The male and female Stegosaurus looked very different, new research by Princeton University, published in PLOS ONE shows.
Researchers found that the back plates of the species Stegosaurus mjosi came in two varieties that indicated the animal’s sex – short and wide, or tall and narrow. Females had one type of plate and males had the other, but because there is no particular sex-specific bone tissue in birds and some dinosaurs we cannot tell exactly which sex had which plate type.
Nevertheless, author Evan Saitta believes that the tall, narrow plates belonged to females, who would have needed the pointier plates to defend themselves against predators. The wide plates, which were 45% larger in surface area, probably served as “billboard” displays males used to attract females, he says.
“To people who say that dinosaur ornamentation was not for sexual display, we can say that we now have an example. We can’t have that broad generalization anymore,” said Saitta.

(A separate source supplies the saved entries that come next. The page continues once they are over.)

(** * Receipt processing tools: a shallow embedding and its properties

    The program is one Python module, [receipt_processor.py].  Its
    executable logic is the four tools of [ReceiptProcessingTools]
    ([extract_text_from_pdf], [save_json_data], [read_json_file],
    [list_pdf_files]); everything else configures two language-model
    agents and hands them a task description.

    The tools are thin wrappers around library calls ([pdfplumber],
    [json], [open], [os.listdir]).  The libraries are collected in a
    record [environment]; the tools are embedded over an arbitrary
    environment, so what is proved of them holds whatever the libraries
    do.  [Sample] is one concrete environment, with a small JSON reader
    and printer, on which the tools can be run.

    The repository has no code for the normalisation and aggregation
    that its specification describes: the task description asks a
    language model to do them.  [Core] models the two from the
    specification. *)

From Stdlib Require Import ZArith QArith Qcanon Ascii String List Permutation
  DecimalString DecimalPos SpecFloat Lia.
From stdpp Require Import base list strings gmap.

Set Warnings "-register-all".

(** ** Python strings *)

Module Str.

Definition to_list (s : string) : list ascii := list_ascii_of_string s.
Definition of_list (l : list ascii) : string := string_of_list_ascii l.

(** [str.isspace] on the characters below 128: tab, line feed, vertical
    tab, form feed, carriage return, the four separators 28..31 and the
    space. *)
Definition is_space (c : ascii) : bool :=
  let n := nat_of_ascii c in
  ((9 <=? n) && (n <=? 13)) || ((28 <=? n) && (n <=? 32)).

Fixpoint lstrip_list (l : list ascii) : list ascii :=
  match l with
  | c :: l' => if is_space c then lstrip_list l' else l
  | [] => []
  end.

Definition rstrip_list (l : list ascii) : list ascii :=
  List.rev (lstrip_list (List.rev l)).

(** [s.strip()] *)
Definition strip (s : string) : string :=
  of_list (rstrip_list (lstrip_list (to_list s))).

(** [c.lower()] on the characters below 128 *)
Definition lower_char (c : ascii) : ascii :=
  let n := nat_of_ascii c in
  if (65 <=? n) && (n <=? 90) then ascii_of_nat (n + 32) else c.

(** [s.lower()] *)
Definition lower (s : string) : string :=
  of_list (List.map lower_char (to_list s)).

Fixpoint prefix_list (p l : list ascii) : bool :=
  match p, l with
  | [], _ => true
  | a :: p', b :: l' => if Ascii.eqb a b then prefix_list p' l' else false
  | _ :: _, [] => false
  end.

“My results apply to S. mjosi and no other species, but I’m sure this Stegosaurus did not exhibit the only sexual dimorphism in non-avian dinosaurs,” he said. “This is really just the most convincing case, the most conclusive example.”
These differences – known as sexual dimorphism – might have existed in non-avian dinosaurs, which includes iconic reptiles such as Tyrannosaurus and Brontosaurus, Saitta said.
Existing work on sexual dimorphism in non-avian dinosaurs had been inconclusive to the point that some palaeontologists began to think that male and female dinosaurs did not differ physically from one another.